First we visualise where terrorism incidents happen in the world. Entries 14 and 15 are the longitude and latitude of an event. Here are the first 10 events:

gtdb[[1, -11 ;; -2, {14, 15}]]

enter image description here

I will use a representation I have now used in several other posts. I think that it is pretty intuitive to read.

toCoordinates[coords_] := FromSphericalCoordinates[{#[[1]], Pi/2 - #[[2]], Mod[Pi + #[[3]], 2 Pi, -Pi]}] & /@ (Flatten[{1., #/360*2 Pi}] & /@ coords)

lengths[inputdata_] := 2.*(inputdata/Max[inputdata])

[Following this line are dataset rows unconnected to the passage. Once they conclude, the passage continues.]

Lemma built_next i p q :
  inlines (phases r) !! i = Some p -> inlines (phases r) !! Datatypes.S i = Some q ->
  ExitState p <> StateNone /\ byEntryState r !! ExitState p = Some q.
Proof.
  intros Hp Hq. rewrite (valid_chain _ (built_valid r Hb) i p q Hp Hq).
  assert (q ∈ inlines (phases r)) by (by eapply list_elem_of_lookup_2).
  split; [|by apply built_lookup]. by eapply valid_entry_some; [apply built_valid|].
Qed.
End BuiltFacts.
End Built.

(** ** Transitions *)

Section Steps.
Context {S : Type} `{Store S}.
Implicit Types (p q : Phase S) (r : SessionRunner S) (t : sessionTracker S) (ts : TState S).

Definition position t : SessionState * option (Phase S) * bool :=
  (tr_state t, tr_current t, tr_entered t).

(** The error of a hook, rewrapped by the runner. *)
Definition is_hook_error (e : GoError) : Prop :=
  exists p what e', e = wrap_phase (S := S) p what e'.

(** A hook call only touches the context and the environment. *)
Lemma hook_frame p what (h : M (HookState S) unit) ts :
  exists o c e, wrap_err (wrap_phase p what) (run_hook h) ts = (o, (with_ctx ts.1 c, e)) /\
    (forall er, o = Err er -> is_hook_error er).
Proof.
  unfold wrap_err, run_hook. destruct (h (tr_ctx ts.1, ts.2)) as [[a|e|w] [c e']];
    simpl; eexists _, _, _; (split; [reflexivity|]); [done| |done].
  intros er [= <-]. by exists p, what, e.
Qed.
(* ===== verification/RunnerTypes.v ===== *)
(** * Typed session contexts

    [Compose] checks that every required key has a provider of the required type
    among the phases before.  Here: in a runner built from such a pipeline, over
    phases that keep to the schemas they declare, a phase finds each key it
    requires in the session context, with the type it requires, so [MustGet]
    does not panic. *)
From Stdlib Require Import ZArith NArith Lia String Ascii Strings.Byte.
From stdpp Require Import base gmap list strings pretty relations.
From S2P Require Import Prelude Bytes.
From S2P Require Import GoFmt.
From S2P Require Import Sign.
From S2P Require Import Lineage.
From S2P Require Import Context.
From S2P Require Import Pipeline.
From S2P Require Import Runner.
From S2P Require Import RunnerSpec.

(** ** The types of values *)

(** The name of a value's type, as the schemas write it; other types than these
    are named by the value. *)
Definition basic_type (v : Any) : option string :=
  match v with
  | ABool _ => Some "bool"
  | AInt _ => Some "int" | AInt32 _ => Some "int32" | AInt64 _ => Some "int64"
  | AUint _ => Some "uint" | AUint32 _ => Some "uint32" | AUint64 _ => Some "uint64"
  | AFloat32 _ => Some "float32" | AFloat64 _ => Some "float64"
  | AString _ => Some "string" | ABytes _ => Some "[]byte" | AStrings _ => Some "[]string"
  | AMapBytes _ => Some "map[string][]byte"
  | _ => None
  end%string.
Definition basic_types : list string :=
  ["bool"; "int"; "int32"; "int64"; "uint"; "uint32"; "uint64"; "float32"; "float64"; "string"; "[]byte"; "[]string";
   "map[string][]byte"]%string.
Definition has_type (name : string) (v : Any) : Prop :=
  match v with
  | ANil => False
  | ASlice ty _ | AMap ty _ | AStruct ty _ => ty = name /\ name ∉ basic_types
  | _ => basic_type v = Some name
  end.

(** An assertion that succeeds on the values of a type. *)
Definition asserts {T} (assert : TypeAssert T) (name : string) : Prop := forall v, has_type name v -> is_Some (assert v).
Ltac asserts_basic :=
  intros v; destruct v; cbn; try discriminate; try done; try (by eexists); intros [_ []]; unfold basic_types; set_solver.
Lemma asBytes_asserts : asserts asBytes "[]byte".
Proof. asserts_basic. Qed.
Lemma asString_asserts : asserts asString "string".
Proof. asserts_basic. Qed.
Lemma asInt_asserts : asserts asInt "int".
Proof. asserts_basic. Qed.
Lemma asStrings_asserts : asserts asStrings "[]string".
Proof. asserts_basic. Qed.
Lemma asMapBytes_asserts : asserts asMapBytes "map[string][]byte".
Proof. asserts_basic. Qed.

(** The values of a context have the types of a schema. *)
Definition typed (schema : gmap string ContextKeyType) (c : SessionContext) : Prop :=
  forall k T v, schema !! k = Some T -> values c !! k = Some v -> has_type (TypeName T) v.
Definition has_keys (ks : list string) (c : SessionContext) : Prop := forall k, k ∈ ks -> is_Some (values c !! k).

Section Typing.
Context {S : Type} `{Store S}.
Implicit Types (r : SessionRunner S) (st : RunnerState S) (t : sessionTracker S) (p q : Phase S).

(** A hook that leaves a typed context typed and removes no key, whatever its
    outcome. *)
Definition keeps schema (h : M (HookState S) unit) : Prop := forall hs,
  typed schema hs.1 -> typed schema (h hs).2.1 /\ forall k, is_Some (values hs.1 !! k) -> is_Some (values (h hs).2.1 !! k).

(** What a phase declares it does: it writes values of the types of the schema,
    and has set what it provides when it has exited; it names the types of what
    it provides, which are those of the schema. *)
Record phase_typed schema p : Prop := {
  keeps_Enter : keeps schema (Enter p);
  keeps_OnMessage ty from payload : keeps schema (OnMessage p ty from payload);
  keeps_Exit : keeps schema (Exit p);
  Exit_provides hs hs' : typed schema hs.1 -> Exit p hs = (Ok tt, hs') -> has_keys (Provides p).*1 hs'.1;
  provides_types k T : (k, T) ∈ Provides p -> TypeName T <> EmptyString /\ exists T', schema !! k = Some T' /\ TypeName T' = TypeName T
}.

Section Fixed.
Context r (Hb : built r) (Ha : acyclic r).
Notation schema := (provided_by (phases r)).
Notation chain := (inlines (phases r)).
Context (Hphases : forall p, p ∈ phases r -> phase_typed schema p).

Lemma chain_typed i p : chain !! i = Some p -> phase_typed schema p.
Proof. intros Hi. apply Hphases. apply list_elem_of_lookup_2 in Hi. by apply inlines_elem in Hi as [_ Hi]. Qed.

(** The keys the first [n] phases of the chain provide. *)
Definition given (n : nat) : list string := take n chain ≫= (fun p => (Provides p).*1).
Lemma given_S i p : chain !! i = Some p -> given (Datatypes.S i) = given i ++ (Provides p).*1.
Proof. intros Hi. unfold given. rewrite (take_S_r _ _ _ Hi), bind_app. cbn. by rewrite app_nil_r. Qed.

(** The context of a tracker at its phase. *)
Definition well_typed t : Prop :=
  typed schema (tr_ctx t) /\ forall i p, tr_current t = Some p -> chain !! i = Some p -> has_keys (given i) (tr_ctx t).

Lemma hook_typed h (ts : TState S) : keeps schema h -> well_typed ts.1 -> well_typed (run_hook h ts).2.1.
Proof.
  intros Hh [Ht Hg]. unfold run_hook. specialize (Hh (tr_ctx ts.1, ts.2) Ht).
  destruct (h (tr_ctx ts.1, ts.2)) as [o [c e]]. cbn in *. split; [apply Hh|].
  intros i p Hp Hi k Hk. apply Hh. by eapply Hg.
Qed.
Lemma commit_context p hs : (commitPhaseOutputsIfEnabled r p hs).2.1 = hs.1.
Proof.
  unfold commitPhaseOutputsIfEnabled. destruct (runner_lineage r) as [cfg|]; [|done].
  destruct (resolveParents p hs.1 (env_store hs.2)); [|done|done]. unfold on_env. by destruct (for_each _ _ _) as [o e].
Qed.
Lemma commit_keeps p : keeps schema (commitPhaseOutputsIfEnabled r p).
Proof. intros hs Ht. by rewrite commit_context. Qed.

(** Nothing a context holds depends on the position. *)
Lemma frame_typed t t' : tr_ctx t' = tr_ctx t -> tr_current t' = tr_current t -> well_typed t -> well_typed t'.
Proof. unfold well_typed. by intros -> ->. Qed.

(** A tracker whose phase has exited. *)
Definition exited p (ts : TState S) : Prop :=
  well_typed ts.1 /\ tr_current ts.1 = Some p /\ has_keys (Provides p).*1 (tr_ctx ts.1).
Lemma exit_typed p what (ts : TState S) : tr_current ts.1 = Some p -> p ∈ chain -> well_typed ts.1 ->
  match wrap_err (wrap_phase p what) (run_hook (Exit p)) ts with
  | (Ok _, ts') => exited p ts'
  | (_, ts') => well_typed ts'.1
  end.
Proof.
  intros Hp [i Hi]%list_elem_of_lookup Ht. pose proof (chain_typed i p Hi) as Hph.
  pose proof (hook_typed (Exit p) ts (keeps_Exit _ _ Hph) Ht) as Ht'. unfold wrap_err, run_hook in *.
  destruct (Exit p (tr_ctx ts.1, ts.2)) as [[[]|e|w] [c e']] eqn:E; [|done|done].
  split; [done|]. split; [done|]. exact (Exit_provides _ _ Hph (tr_ctx ts.1, ts.2) (c, e') (proj1 Ht) E).
Qed.
Lemma commit_typed p what (ts : TState S) : exited p ts ->
  exited p (wrap_err (wrap_phase p what) (run_hook (commitPhaseOutputsIfEnabled r p)) ts).2.
Proof.
  intros (Ht & Hp & Hk). rewrite wrap_err_state. pose proof (hook_typed _ ts (commit_keeps p) Ht) as Ht'.
  pose proof (commit_context p (tr_ctx ts.1, ts.2)) as Hc. unfold run_hook in *.
  destruct (commitPhaseOutputsIfEnabled r p (tr_ctx ts.1, ts.2)) as [o [c e]]. cbn in *. subst c.
  by split; [|split].
Qed.
(** The next phase is entered. *)
Lemma next_typed p q what s b (ts : TState S) : exited p ts -> p ∈ chain -> byEntryState r !! ExitState p = Some q ->
  well_typed (wrap_err (wrap_phase q what) (run_hook (Enter q))
    ({| tr_ctx := tr_ctx ts.1; tr_state := s; tr_current := Some q; tr_entered := b |}, ts.2)).2.1.
Proof.
  intros (Ht & Hp & Hk) [i Hi]%list_elem_of_lookup Hq. pose proof (next_index r Hb i p q Ha Hi Hq) as Hi'.
  rewrite wrap_err_state. apply hook_typed; [by eapply keeps_Enter, chain_typed|]. split; [apply Ht|].
  intros j q' [= <-] Hj. assert (j = Datatypes.S i) as ->.
  { eapply (valid_entry_inj _ (built_valid r Hb)); [exact Hj|exact Hi'|done]. }
  rewrite (given_S i p Hi). intros k [Hin|Hin]%elem_of_app; [by eapply Ht|by apply Hk].
Qed.

(** *** The operations *)

Lemma current_in_chain t p : tracker_ok r t -> tr_current t = Some p -> p ∈ chain.
Proof. unfold tracker_ok. intros Hok Hp. rewrite Hp in Hok. apply Hok. Qed.
Lemma advance_step_typed ts : tracker_ok r ts.1 -> well_typed ts.1 -> well_typed (advance_step r ts).2.1.
Proof.
  intros Hok Ht. unfold advance_step, bind at 1, get. destruct (tr_current ts.1) as [p|] eqn:Hp; [|done].
  pose proof (current_in_chain _ p Hok Hp) as Hin. unfold bind at 1.
  pose proof (exit_typed p ": Exit: " ts Hp Hin Ht) as Hx.
  destruct (wrap_err (wrap_phase p ": Exit: ") (run_hook (Exit p)) ts) as [[[]|e|w] ts1]; [|done|done].
  unfold bind at 1. pose proof (commit_typed p ": lineage commit: " ts1 Hx) as Hc.
  destruct (wrap_err (wrap_phase p ": lineage commit: ") (run_hook (commitPhaseOutputsIfEnabled r p)) ts1) as [[[]|e|w] ts2]; [|by apply Hc..]. simpl in Hc. simpl.
  destruct (String.eqb _ _); [by split; [apply Hc|]|]. destruct (byEntryState r !! ExitState p) as [q|] eqn:Hq; [|by apply Hc].
  erewrite bind_Ok by reflexivity. unfold bind at 1.
  pose proof (next_typed p q ": Enter: " (ExitState p) false ts2 Hc Hin Hq) as Hn.
  match type of Hn with context [wrap_err ?f ?m ?x] => destruct (wrap_err f m x) as [[[]|e|w] ts3] end; [|done|done].
  erewrite bind_Ok by reflexivity. erewrite bind_Ok by reflexivity.
  destruct (0 <? _)%nat; [done|]. by destruct (negb _).
Qed.
Lemma walk_step_typed sid target ts : tracker_ok r ts.1 -> well_typed ts.1 -> well_typed (walk_step r sid target ts).2.1.
Proof.
  intros Hok Ht. unfold walk_step, bind at 1, get. destruct (tr_current ts.1) as [p|] eqn:Hp; [|done].
  pose proof (current_in_chain _ p Hok Hp) as Hin. unfold bind at 1.
  pose proof (exit_typed p ": Exit during AdvanceToState: " ts Hp Hin Ht) as Hx.
  destruct (wrap_err (wrap_phase p ": Exit during AdvanceToState: ") (run_hook (Exit p)) ts) as [[[]|e|w] ts1]; [|done|done].
  unfold bind at 1. pose proof (commit_typed p ": lineage commit during AdvanceToState: " ts1 Hx) as Hc.
  destruct (wrap_err (wrap_phase p ": lineage commit during AdvanceToState: ") (run_hook (commitPhaseOutputsIfEnabled r p)) ts1) as [[[]|e|w] ts2]; [|by apply Hc..]. simpl in Hc. simpl.
  destruct (String.eqb _ _); [by apply Hc|]. destruct (byEntryState r !! ExitState p) as [q|] eqn:Hq; [|by apply Hc].
  erewrite bind_Ok by reflexivity. unfold bind at 1.
  pose proof (next_typed p q ": Enter during AdvanceToState: " (ExitState p) false ts2 Hc Hin Hq) as Hn.
  by (match type of Hn with context [wrap_err ?f ?m ?x] => destruct (wrap_err f m x) as [[[]|e|w] ts3] end).
Qed.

myGeoHistogram[data_, radius_] := Show[SphericalPlot3D[radius, {u, 0, Pi}, {v, 0, 2 Pi}, Mesh -> None, TextureCoordinateFunction -> ({#5, 1 - #4} &), 
PlotStyle -> Directive[Specularity[White, 10], Texture[Import["/Users/thiel/Desktop/backgroundimage.gif"]]], Lighting -> "Neutral", Axes -> False, RotationAction -> "Clip", Boxed -> False, PlotPoints -> 100, PlotRange -> {{-3, 3}, {-3, 3}, {-3, 3}}, ImageSize -> Full], 
Graphics3D[Flatten[{Green, Thick, Line[{#[[1]], (radius + #[[2]])*#[[1]]}] & /@ Transpose[{toCoordinates[#[[All, 1]]], lengths[#[[All, 2]]]} &@data]}]]]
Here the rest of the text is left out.